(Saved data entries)
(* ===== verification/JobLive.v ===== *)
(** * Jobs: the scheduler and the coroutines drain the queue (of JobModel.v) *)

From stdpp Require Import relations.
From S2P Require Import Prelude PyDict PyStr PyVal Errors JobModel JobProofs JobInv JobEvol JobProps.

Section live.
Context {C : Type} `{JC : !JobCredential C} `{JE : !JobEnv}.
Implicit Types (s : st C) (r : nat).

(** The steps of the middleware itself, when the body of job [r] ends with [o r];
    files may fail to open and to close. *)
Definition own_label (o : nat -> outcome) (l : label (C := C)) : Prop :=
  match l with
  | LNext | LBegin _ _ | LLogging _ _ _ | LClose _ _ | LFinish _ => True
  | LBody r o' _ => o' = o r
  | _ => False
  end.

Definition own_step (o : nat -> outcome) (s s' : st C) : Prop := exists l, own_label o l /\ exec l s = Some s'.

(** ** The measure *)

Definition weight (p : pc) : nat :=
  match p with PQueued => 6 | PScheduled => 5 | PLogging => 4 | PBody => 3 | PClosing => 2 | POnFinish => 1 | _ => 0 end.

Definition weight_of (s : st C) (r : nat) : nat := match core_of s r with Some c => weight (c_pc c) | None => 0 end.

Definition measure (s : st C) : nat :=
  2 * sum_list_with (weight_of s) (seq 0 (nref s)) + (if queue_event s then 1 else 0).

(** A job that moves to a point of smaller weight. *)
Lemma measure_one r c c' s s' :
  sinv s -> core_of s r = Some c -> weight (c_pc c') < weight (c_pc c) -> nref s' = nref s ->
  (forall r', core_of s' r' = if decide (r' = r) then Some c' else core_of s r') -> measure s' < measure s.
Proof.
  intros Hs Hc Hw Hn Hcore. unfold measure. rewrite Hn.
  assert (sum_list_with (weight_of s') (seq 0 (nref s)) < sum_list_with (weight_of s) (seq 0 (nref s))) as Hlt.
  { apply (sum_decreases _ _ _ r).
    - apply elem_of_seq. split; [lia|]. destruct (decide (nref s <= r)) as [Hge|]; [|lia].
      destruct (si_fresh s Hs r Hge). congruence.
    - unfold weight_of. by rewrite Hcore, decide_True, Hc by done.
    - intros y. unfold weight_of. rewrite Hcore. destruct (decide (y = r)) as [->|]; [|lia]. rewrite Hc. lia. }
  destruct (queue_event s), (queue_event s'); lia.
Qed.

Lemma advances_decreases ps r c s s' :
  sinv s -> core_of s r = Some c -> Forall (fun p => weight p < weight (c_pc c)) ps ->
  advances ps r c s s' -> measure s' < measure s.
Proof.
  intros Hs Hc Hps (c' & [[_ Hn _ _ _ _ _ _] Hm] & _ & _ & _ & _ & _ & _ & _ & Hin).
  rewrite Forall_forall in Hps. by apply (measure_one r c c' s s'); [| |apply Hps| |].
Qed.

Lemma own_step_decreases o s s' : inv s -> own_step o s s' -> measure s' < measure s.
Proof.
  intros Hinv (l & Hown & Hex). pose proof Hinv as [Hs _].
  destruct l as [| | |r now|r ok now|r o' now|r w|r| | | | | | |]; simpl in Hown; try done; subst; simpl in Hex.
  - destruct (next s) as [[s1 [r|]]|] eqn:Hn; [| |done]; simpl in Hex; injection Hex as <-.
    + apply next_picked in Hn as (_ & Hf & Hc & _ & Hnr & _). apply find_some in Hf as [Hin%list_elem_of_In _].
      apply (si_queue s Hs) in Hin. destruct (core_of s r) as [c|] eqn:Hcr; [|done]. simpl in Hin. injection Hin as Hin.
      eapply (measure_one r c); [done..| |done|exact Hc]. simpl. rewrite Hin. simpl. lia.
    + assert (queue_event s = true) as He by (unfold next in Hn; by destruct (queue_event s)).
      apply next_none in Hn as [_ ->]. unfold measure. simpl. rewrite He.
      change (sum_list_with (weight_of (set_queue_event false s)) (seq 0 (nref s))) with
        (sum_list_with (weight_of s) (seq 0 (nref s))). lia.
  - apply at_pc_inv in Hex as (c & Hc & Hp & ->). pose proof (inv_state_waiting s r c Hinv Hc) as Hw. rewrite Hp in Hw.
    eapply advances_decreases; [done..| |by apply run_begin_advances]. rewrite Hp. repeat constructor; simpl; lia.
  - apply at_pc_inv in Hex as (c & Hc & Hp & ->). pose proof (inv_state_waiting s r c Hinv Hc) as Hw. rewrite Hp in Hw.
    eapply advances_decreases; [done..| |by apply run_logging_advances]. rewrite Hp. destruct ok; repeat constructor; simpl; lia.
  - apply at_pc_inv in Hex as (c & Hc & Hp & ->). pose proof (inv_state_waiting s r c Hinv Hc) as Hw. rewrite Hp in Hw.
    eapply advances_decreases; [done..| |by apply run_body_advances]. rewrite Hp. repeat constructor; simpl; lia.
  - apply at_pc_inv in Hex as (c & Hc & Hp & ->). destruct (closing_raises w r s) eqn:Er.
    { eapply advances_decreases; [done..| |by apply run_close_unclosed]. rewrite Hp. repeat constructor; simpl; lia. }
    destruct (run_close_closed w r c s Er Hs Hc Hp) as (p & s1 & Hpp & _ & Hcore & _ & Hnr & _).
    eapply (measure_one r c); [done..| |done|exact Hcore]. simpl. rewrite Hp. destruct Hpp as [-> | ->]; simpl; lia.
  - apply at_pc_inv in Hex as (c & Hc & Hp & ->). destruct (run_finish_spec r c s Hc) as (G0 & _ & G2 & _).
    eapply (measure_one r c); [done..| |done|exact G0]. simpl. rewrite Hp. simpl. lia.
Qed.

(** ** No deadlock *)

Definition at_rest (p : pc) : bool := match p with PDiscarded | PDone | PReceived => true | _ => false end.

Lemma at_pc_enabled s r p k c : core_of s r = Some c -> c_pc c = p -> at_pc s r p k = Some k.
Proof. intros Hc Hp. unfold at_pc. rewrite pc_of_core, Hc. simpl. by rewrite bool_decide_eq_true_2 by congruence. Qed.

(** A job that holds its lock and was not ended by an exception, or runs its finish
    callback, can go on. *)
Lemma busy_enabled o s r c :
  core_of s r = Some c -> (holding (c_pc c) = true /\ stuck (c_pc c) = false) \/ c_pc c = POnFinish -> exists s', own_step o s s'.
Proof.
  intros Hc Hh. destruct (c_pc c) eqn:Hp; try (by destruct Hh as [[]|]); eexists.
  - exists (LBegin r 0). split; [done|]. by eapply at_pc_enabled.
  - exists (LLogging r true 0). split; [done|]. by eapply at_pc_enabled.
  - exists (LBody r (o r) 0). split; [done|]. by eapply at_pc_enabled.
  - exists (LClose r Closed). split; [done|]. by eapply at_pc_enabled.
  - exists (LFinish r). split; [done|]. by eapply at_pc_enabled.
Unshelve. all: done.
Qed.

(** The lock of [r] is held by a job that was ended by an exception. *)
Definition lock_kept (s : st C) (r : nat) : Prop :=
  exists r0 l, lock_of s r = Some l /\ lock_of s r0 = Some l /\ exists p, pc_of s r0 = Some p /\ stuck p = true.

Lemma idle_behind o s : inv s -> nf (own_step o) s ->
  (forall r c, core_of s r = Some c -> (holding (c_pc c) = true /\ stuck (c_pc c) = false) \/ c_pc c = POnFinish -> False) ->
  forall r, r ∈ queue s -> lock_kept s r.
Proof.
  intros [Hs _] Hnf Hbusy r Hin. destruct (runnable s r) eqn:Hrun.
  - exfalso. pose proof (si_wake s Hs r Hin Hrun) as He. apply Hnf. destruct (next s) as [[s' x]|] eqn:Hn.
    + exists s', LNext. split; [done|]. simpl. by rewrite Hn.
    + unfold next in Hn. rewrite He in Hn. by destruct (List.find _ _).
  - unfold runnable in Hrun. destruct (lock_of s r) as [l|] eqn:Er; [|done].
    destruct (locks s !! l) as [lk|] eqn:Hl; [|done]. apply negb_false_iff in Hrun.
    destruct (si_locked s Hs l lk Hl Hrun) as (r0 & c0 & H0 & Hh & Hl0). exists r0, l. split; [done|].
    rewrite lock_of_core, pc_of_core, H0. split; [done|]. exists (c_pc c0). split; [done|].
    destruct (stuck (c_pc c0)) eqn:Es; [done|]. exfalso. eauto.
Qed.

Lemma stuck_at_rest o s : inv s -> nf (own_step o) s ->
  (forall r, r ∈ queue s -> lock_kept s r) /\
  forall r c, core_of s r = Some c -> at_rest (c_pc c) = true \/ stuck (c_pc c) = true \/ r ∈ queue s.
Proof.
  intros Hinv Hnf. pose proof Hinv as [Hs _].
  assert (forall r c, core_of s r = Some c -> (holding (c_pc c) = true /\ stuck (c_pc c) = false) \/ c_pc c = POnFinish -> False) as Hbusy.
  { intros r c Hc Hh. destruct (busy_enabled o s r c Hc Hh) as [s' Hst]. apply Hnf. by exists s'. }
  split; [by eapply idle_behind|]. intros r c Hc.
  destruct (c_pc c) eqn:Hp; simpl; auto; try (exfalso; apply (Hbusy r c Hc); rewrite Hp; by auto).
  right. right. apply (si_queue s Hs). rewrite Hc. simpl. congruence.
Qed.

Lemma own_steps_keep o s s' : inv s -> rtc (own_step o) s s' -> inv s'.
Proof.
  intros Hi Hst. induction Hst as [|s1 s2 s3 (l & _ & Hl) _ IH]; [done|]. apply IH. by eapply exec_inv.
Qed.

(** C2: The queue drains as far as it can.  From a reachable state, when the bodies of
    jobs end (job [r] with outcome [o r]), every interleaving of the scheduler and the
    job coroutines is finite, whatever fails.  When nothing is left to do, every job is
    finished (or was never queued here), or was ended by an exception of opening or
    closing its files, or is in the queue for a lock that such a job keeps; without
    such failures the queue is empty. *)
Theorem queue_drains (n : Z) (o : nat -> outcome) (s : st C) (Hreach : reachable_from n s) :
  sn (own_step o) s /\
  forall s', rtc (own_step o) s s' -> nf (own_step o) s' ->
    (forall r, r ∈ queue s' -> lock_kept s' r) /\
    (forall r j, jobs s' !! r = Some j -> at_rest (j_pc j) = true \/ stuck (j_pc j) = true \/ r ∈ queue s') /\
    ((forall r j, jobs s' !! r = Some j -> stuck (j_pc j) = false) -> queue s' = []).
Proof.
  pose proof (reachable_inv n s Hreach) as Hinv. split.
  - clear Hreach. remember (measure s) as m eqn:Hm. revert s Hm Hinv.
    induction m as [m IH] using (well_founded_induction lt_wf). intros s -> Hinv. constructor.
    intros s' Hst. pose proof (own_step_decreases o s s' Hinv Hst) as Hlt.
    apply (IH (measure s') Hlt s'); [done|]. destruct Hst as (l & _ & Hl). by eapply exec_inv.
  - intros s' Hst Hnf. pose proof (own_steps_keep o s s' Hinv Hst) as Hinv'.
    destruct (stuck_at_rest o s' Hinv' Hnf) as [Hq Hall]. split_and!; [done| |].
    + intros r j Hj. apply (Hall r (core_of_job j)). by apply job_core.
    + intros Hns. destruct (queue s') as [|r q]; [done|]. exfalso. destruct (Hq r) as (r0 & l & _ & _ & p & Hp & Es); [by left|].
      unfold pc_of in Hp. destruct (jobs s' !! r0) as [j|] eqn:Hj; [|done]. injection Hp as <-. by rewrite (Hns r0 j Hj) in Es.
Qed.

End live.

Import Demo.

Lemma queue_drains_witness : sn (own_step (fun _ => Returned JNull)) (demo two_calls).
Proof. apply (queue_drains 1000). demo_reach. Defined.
---
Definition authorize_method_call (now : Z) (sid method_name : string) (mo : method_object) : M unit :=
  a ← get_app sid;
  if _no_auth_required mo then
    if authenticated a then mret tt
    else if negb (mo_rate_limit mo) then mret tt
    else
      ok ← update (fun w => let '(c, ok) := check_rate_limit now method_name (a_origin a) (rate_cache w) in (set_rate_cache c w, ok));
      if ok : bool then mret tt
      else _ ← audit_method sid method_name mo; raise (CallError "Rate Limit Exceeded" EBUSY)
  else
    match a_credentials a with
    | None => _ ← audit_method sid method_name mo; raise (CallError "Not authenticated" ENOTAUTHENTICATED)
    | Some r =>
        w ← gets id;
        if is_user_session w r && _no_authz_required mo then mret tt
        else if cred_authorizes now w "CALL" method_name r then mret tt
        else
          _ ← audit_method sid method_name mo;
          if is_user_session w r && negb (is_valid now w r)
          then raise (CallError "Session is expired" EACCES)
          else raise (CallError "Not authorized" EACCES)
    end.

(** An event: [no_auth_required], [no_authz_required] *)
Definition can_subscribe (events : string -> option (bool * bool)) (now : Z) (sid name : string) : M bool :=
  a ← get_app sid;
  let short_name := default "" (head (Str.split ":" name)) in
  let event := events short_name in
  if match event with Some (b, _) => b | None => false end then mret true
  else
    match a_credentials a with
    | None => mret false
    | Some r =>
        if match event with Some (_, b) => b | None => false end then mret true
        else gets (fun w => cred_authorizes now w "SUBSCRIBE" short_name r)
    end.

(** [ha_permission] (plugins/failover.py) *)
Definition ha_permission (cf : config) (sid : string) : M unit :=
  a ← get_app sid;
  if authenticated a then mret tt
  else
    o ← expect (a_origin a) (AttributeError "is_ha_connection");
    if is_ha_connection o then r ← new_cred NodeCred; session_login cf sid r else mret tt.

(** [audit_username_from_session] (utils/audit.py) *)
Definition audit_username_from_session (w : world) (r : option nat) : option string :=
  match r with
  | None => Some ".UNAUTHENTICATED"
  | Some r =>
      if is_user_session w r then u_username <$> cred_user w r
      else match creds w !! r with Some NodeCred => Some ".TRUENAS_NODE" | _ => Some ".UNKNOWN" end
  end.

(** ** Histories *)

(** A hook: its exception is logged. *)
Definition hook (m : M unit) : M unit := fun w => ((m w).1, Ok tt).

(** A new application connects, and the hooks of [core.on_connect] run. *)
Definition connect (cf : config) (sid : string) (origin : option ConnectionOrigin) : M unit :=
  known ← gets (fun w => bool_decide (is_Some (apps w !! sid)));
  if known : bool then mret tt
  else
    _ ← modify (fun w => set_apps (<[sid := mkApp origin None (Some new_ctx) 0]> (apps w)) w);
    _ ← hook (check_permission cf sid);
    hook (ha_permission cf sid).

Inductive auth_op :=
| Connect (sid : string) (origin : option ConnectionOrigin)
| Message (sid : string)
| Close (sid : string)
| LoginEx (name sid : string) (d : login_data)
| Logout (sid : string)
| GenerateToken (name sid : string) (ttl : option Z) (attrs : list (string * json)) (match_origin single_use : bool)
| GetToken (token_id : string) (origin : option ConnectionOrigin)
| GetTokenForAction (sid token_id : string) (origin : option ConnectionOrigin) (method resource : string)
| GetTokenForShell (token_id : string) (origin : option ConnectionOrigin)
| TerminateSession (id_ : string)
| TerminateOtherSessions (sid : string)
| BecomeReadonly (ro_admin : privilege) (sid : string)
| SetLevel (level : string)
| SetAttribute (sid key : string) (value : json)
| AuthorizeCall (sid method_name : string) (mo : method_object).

» WHAT THE TASK REQUIRES:
From the records above, repeat exactly the lines from the one with "(** The steps" through the one with "Definition weight (p", both included.

» EXERCISE OUTPUT:
(** The steps of the middleware itself, when the body of job [r] ends with [o r];
    files may fail to open and to close. *)
Definition own_label (o : nat -> outcome) (l : label (C := C)) : Prop :=
  match l with
  | LNext | LBegin _ _ | LLogging _ _ _ | LClose _ _ | LFinish _ => True
  | LBody r o' _ => o' = o r
  | _ => False
  end.

Definition own_step (o : nat -> outcome) (s s' : st C) : Prop := exists l, own_label o l /\ exec l s = Some s'.

(** ** The measure *)

Definition weight (p : pc) : nat :=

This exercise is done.